WORK TASK: Print the lines in the listing below that fall between the line with "extract_text_from_txt readers file_path" and the line with "p ∈ paras ∧ starts_from overlap p buffer ∧", those two lines included, exactly as they stand and with nothing else.

RECORDED DATA:

[Start of section]

(** * RAG web application: chunking, vector index and query orchestration

    A shallow embedding of the core of the application:
    - [app/services/chunking.py]  ([hierarchical_chunking], [process_document]),
    - [app/services/vector_db.py] (the [VectorDatabase] wrapper around Qdrant),
    - [app/services/llm.py]       (prompt assembly and provider routing),
    - [app/api/routes/documents.py] and [app/api/routes/queries.py].

    Python [str] values are sequences of Unicode code points, integers are
    unbounded ([Z]), floats that are only compared and carried around
    (similarity scores) are rationals, dictionaries with a fixed set of keys
    are records and open dictionaries (payloads, JSON columns) are [gmap]s. *)

From Stdlib Require Import ZArith NArith List Lia QArith.QArith_base QArith.Qreduction Ascii String.
From stdpp Require Import base option list gmap fin_maps pretty.

Open Scope Z_scope.

(** ** Python strings *)

Abbreviation str := (list N).

Definition py (s : string) : str := N_of_ascii <$> list_ascii_of_string s.

Definition len {A} (l : list A) : Z := Z.of_nat (length l).

(** Truthiness of a string (or list): non-empty. *)
Definition truthy {A} (l : list A) : bool :=
  match l with [] => false | _ => true end.

(** [str.isspace] on one code point: the Unicode white-space characters. *)
Definition isspace (c : N) : bool :=
  ((9 <=? c) && (c <=? 13) || (28 <=? c) && (c <=? 32) || (c =? 133) || (c =? 160)
   || (c =? 5760) || (8192 <=? c) && (c <=? 8202) || (c =? 8232) || (c =? 8233)
   || (c =? 8239) || (c =? 8287) || (c =? 12288))%N.

Fixpoint lstrip (s : str) : str :=
  match s with
  | c :: rest => if isspace c then lstrip rest else s
  | [] => []
  end.

Definition rstrip (s : str) : str := rev (lstrip (rev s)).

(** [s.strip()] *)
Definition strip (s : str) : str := rstrip (lstrip s).

(** The paragraph separator ["\n\n"]. *)
Definition nn : str := [10%N; 10%N].

(** [s.split('\n\n')]: left-to-right, non-overlapping occurrences; [acc] is
    the current piece, reversed. *)
Fixpoint split_nn (acc : str) (s : str) : list str :=
  match s with
  | [] => [rev acc]
  | c :: rest =>
      match rest with
      | d :: rest' =>
          if ((c =? 10) && (d =? 10))%N then rev acc :: split_nn [] rest'
          else split_nn (c :: acc) rest
      | [] => [rev (c :: acc)]
      end
  end.

(** [s[i:]] for an integer [i] (negative indices count from the end, and
    everything is clamped to the string). Note that [s[-0:]] is [s[0:]]. *)
Definition slice_from (s : str) (i : Z) : str :=
  if i <? 0 then drop (Z.to_nat (Z.max 0 (len s + i))) s
  else drop (Z.to_nat i) s.

(** [s[:n]] for a non-negative [n]. *)
Definition slice_to (s : str) (n : nat) : str := take n s.

(** "The last [k] characters of [s], or the whole of [s] if it is shorter":
    the wording of the design for the overlap carried into the next chunk. *)
Definition last_chars (k : Z) (s : str) : str :=
  drop (length s - Z.to_nat k) s.

(** [s] ends with a non-space character. *)
Definition ends_solid (s : str) : Prop :=
  ∃ t c, s = t ++ [c] ∧ isspace c = false.

(** [s] starts with a non-space character. *)
Definition starts_solid (s : str) : Prop :=
  ∃ c t, s = c :: t ∧ isspace c = false.

(** A trimmed, non-empty string: what the chunker takes as a paragraph. *)
Definition solid (p : str) : Prop := p ≠ [] ∧ starts_solid p ∧ ends_solid p.

(** [t] occurs in [s] as a contiguous piece ([t in s]). *)
Definition occurs_in (t s : str) : Prop := ∃ a b, s = a ++ t ++ b.

(** ["\n\n".join(pieces)] *)
Fixpoint join_nn (pieces : list str) : str :=
  match pieces with
  | [] => []
  | [piece] => piece
  | piece :: rest => piece ++ nn ++ join_nn rest
  end.

(** ** Outcomes of calls that may raise *)

Inductive exn :=
  | HTTPException (status_code : Z) (detail : str)
  | Exception (message : str).

Inductive outcome (A : Type) :=
  | Returned (a : A)
  | Raised (e : exn).
Arguments Returned {A} a.
Arguments Raised {A} e.

#[global] Instance outcome_ret : MRet outcome := fun _ a => Returned a.
#[global] Instance outcome_bind : MBind outcome := fun _ _ k o =>
  match o with
  | Returned a => k a
  | Raised e => Raised e
  end.

(** [str(e)] *)
Definition str_of_exn (e : exn) : str :=
  match e with
  | HTTPException _ detail => detail
  | Exception message => message
  end.

(** ** Settings ([app/core/config.py]) *)

Record Settings := {
  chunk_size : Z;
  chunk_overlap : Z;
  embedding_model_name : str;
  embedding_dimension : Z;
  qdrant_collection_name : str;
  max_file_size : Z
}.

Definition default_settings : Settings :=
  {| chunk_size := 1000;
     chunk_overlap := 200;
     embedding_model_name := py "all-MiniLM-L6-v2";
     embedding_dimension := 384;
     qdrant_collection_name := py "rag_documents";
     max_file_size := 50000000 |}.

(** ** Chunking ([app/services/chunking.py]) *)

Module Chunking.

(** The dictionary appended to [chunks]. *)
Record ChunkDict := {
  content : str;
  chunk_index : Z;
  start_para : Z;
  end_para : Z;
  char_count : Z
}.

(** [[p.strip() for p in document_text.split('\n\n') if p.strip()]] *)
Definition paragraphs (document_text : str) : list str :=
  filter (fun p => truthy p = true) (strip <$> split_nn [] document_text).

(** The variables the loop updates. *)
Record LoopState := {
  chunks : list ChunkDict;
  current_chunk : str;
  next_index : Z
}.

Definition init : LoopState :=
  {| chunks := []; current_chunk := []; next_index := 0 |}.

(** The test of line 132. *)
Definition closes (size : Z) (cur paragraph : str) : bool :=
  (len cur + len paragraph >? size) && truthy cur.

(** Line 144. *)
Definition overlap_text (overlap : Z) (cur : str) : str :=
  if len cur >? overlap then slice_from cur (- overlap) else cur.

Definition close_chunk (cur : str) (index para_idx : Z) : ChunkDict :=
  {| content := strip cur;
     chunk_index := index;
     start_para := para_idx - len (split_nn [] cur);
     end_para := para_idx;
     char_count := len cur |}.

(** One iteration of the [for] loop. *)
Definition loop_body (size overlap : Z) (para_idx : Z) (paragraph : str)
    (st : LoopState) : LoopState :=
  let cur := current_chunk st in
  if closes size cur paragraph then
    {| chunks := chunks st ++ [close_chunk cur (next_index st) para_idx];
       current_chunk := overlap_text overlap cur ++ nn ++ paragraph;
       next_index := next_index st + 1 |}
  else
    {| chunks := chunks st;
       current_chunk := if truthy cur then cur ++ nn ++ paragraph else paragraph;
       next_index := next_index st |}.

Fixpoint loop (size overlap : Z) (paras : list str) (para_idx : Z)
    (st : LoopState) : LoopState :=
  match paras with
  | [] => st
  | paragraph :: rest =>
      loop size overlap rest (para_idx + 1)
        (loop_body size overlap para_idx paragraph st)
  end.

(** The final chunk (lines 154-162). *)
Definition finish (n_paragraphs : Z) (st : LoopState) : list ChunkDict :=
  let cur := current_chunk st in
  if truthy (strip cur) then
    chunks st ++
      [{| content := strip cur;
          chunk_index := next_index st;
          start_para := n_paragraphs - len (split_nn [] cur);
          end_para := n_paragraphs;
          char_count := len cur |}]
  else chunks st.

Definition hierarchical_chunking (settings : Settings) (document_text : str)
    (chunk_size_arg chunk_overlap_arg : option Z) : list ChunkDict :=
  let size := default (chunk_size settings) chunk_size_arg in
  let overlap := default (chunk_overlap settings) chunk_overlap_arg in
  let paras := paragraphs document_text in
  finish (len paras) (loop size overlap paras 0 init).

(** [process_document]: text extraction is an external collaborator, so its
    outcome is an argument. *)
Definition process_document (settings : Settings) (extracted : outcome str)
    : outcome (list ChunkDict) :=
  text ← extracted;
  mret (hierarchical_chunking settings text None None).

(** The four readers of [extract_text_from_document] (they read the file
    system): what each returns or raises for a path. *)
Record Extractors := {
  extract_text_from_pdf : str -> outcome str;
  extract_text_from_docx : str -> outcome str;
  extract_text_from_xlsx : str -> outcome str;
  extract_text_from_txt : str -> outcome str
}.

Definition extract_text_from_document (readers : Extractors)
    (file_path file_type : str) : outcome str :=
  if bool_decide (file_type = py "application/pdf") then
    extract_text_from_pdf readers file_path
  else if bool_decide
            (file_type
             = py "application/vnd.openxmlformats-officedocument.wordprocessingml.document")
  then extract_text_from_docx readers file_path
  else if bool_decide
            (file_type
             = py "application/vnd.openxmlformats-officedocument.spreadsheetml.sheet")
  then extract_text_from_xlsx readers file_path
  else if bool_decide (file_type = py "text/plain") then
    extract_text_from_txt readers file_path
  else Raised (Exception (py "Unsupported file type: " ++ file_type)).

(** [process_document] on a file: extraction, then chunking with the
    configured size and overlap. *)
Definition process_file (settings : Settings) (readers : Extractors)
    (file_path file_type : str) : outcome (list ChunkDict) :=
  process_document settings (extract_text_from_document readers file_path file_type).

(** The buffer of a chunk that starts from the paragraph [p]: [p] alone, or
    at most [overlap] characters carried over, a separator and [p]. *)
Definition starts_from (overlap : Z) (p buffer : str) : Prop :=
  buffer = p ∨ ∃ tail, len tail <= overlap ∧ buffer = tail ++ nn ++ p.

(** What holds of every buffer: it fits the size limit but for one
    separator, or it starts from a paragraph. *)
Definition buffer_shaped (size overlap : Z) (paras : list str) (buffer : str)
    : Prop :=
  len buffer <= size + 2 ∨ ∃ p, p ∈ paras ∧ starts_from overlap p buffer.

(** What holds of every chunk: it fits the size limit but for one
    separator, or it is the trimmed buffer that starts from a paragraph [p],
    and then has at most [overlap + 2 + len p] characters. *)
Definition chunk_shaped (size overlap : Z) (paras : list str) (c : ChunkDict)
    : Prop :=
  len (content c) <= size + 2
  ∨ ∃ p buffer,
      p ∈ paras ∧ starts_from overlap p buffer ∧ content c = strip buffer
      ∧ len (content c) <= overlap + 2 + len p.

(** A chunk that is non-empty and trimmed, and whose [char_count] is at
    least its length. *)
Definition well_formed (c : ChunkDict) : Prop :=
  content c ≠ [] ∧ strip (content c) = content c ∧ len (content c) <= char_count c.

(** The length bound a buffer obeys: the size limit plus one separator, or
    the overlap, one separator and one paragraph. *)
Definition bounded (size overlap : Z) (paras : list str) (n : Z) : Prop :=
  n <= size + 2 ∨ ∃ p, p ∈ paras ∧ n <= overlap + 2 + len p.

Definition state_bounded (size overlap : Z) (paras : list str)
    (st : LoopState) : Prop :=
  bounded size overlap paras (len (current_chunk st))
  ∧ Forall (fun c => bounded size overlap paras (len (content c))) (chunks st).

End Chunking.

(** ** Values of open dictionaries (payloads, JSON columns) *)

Inductive pyval :=
  | VNone
  | VStr (s : str)
  | VInt (n : Z)
  | VFloat (q : Q).

(** ** The Qdrant server behind [qdrant_client] (external collaborator)

    Points are keyed by id, so an upsert replaces the point with the same
    id. Every call raises when the server cannot be reached. The similarity
    of two vectors under the configured distance is a function of the
    server. *)

Module Qdrant.

Record PointStruct := {
  id : str;
  vector : list Q;
  payload : gmap str pyval
}.

(** [FieldCondition(key=..., match=MatchValue(value=...))] *)
Record FieldCondition := {
  key : str;
  match_value : str
}.

(** [Filter(must=conditions)] *)
Record Filter := { must : list FieldCondition }.

Inductive PointsSelector :=
  | PointIdsList (points : list str)
  | FilterSelector (filter : Filter).

Record ScoredPoint := {
  hit_id : str;
  score : Q;
  hit_payload : gmap str pyval
}.

Record Collection := {
  vectors_size : Z;
  points : gmap str PointStruct
}.

Record Server := {
  reachable : bool;
  collections : gmap str Collection;
  similarity : list Q -> list Q -> Q
}.

Definition with_collections (s : Server) (cs : gmap str Collection) : Server :=
  {| reachable := reachable s; collections := cs; similarity := similarity s |}.

Definition condition_holds (p : gmap str pyval) (c : FieldCondition) : bool :=
  match p !! key c with
  | Some (VStr v) => bool_decide (v = match_value c)
  | _ => false
  end.

(** A filter is a conjunction; no filter matches every point. *)
Definition matches (f : option Filter) (p : gmap str pyval) : bool :=
  match f with
  | None => true
  | Some f => forallb (condition_holds p) (must f)
  end.

Definition available (s : Server) : outcome unit :=
  if reachable s then Returned tt else Raised (Exception (py "connection refused")).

[End of section]

EXERCISE OUTPUT:
    extract_text_from_txt readers file_path
  else Raised (Exception (py "Unsupported file type: " ++ file_type)).

(** [process_document] on a file: extraction, then chunking with the
    configured size and overlap. *)
Definition process_file (settings : Settings) (readers : Extractors)
    (file_path file_type : str) : outcome (list ChunkDict) :=
  process_document settings (extract_text_from_document readers file_path file_type).

(** The buffer of a chunk that starts from the paragraph [p]: [p] alone, or
    at most [overlap] characters carried over, a separator and [p]. *)
Definition starts_from (overlap : Z) (p buffer : str) : Prop :=
  buffer = p ∨ ∃ tail, len tail <= overlap ∧ buffer = tail ++ nn ++ p.

(** What holds of every buffer: it fits the size limit but for one
    separator, or it starts from a paragraph. *)
Definition buffer_shaped (size overlap : Z) (paras : list str) (buffer : str)
    : Prop :=
  len buffer <= size + 2 ∨ ∃ p, p ∈ paras ∧ starts_from overlap p buffer.

(** What holds of every chunk: it fits the size limit but for one
    separator, or it is the trimmed buffer that starts from a paragraph [p],
    and then has at most [overlap + 2 + len p] characters. *)
Definition chunk_shaped (size overlap : Z) (paras : list str) (c : ChunkDict)
    : Prop :=
  len (content c) <= size + 2
  ∨ ∃ p buffer,
      p ∈ paras ∧ starts_from overlap p buffer ∧ content c = strip buffer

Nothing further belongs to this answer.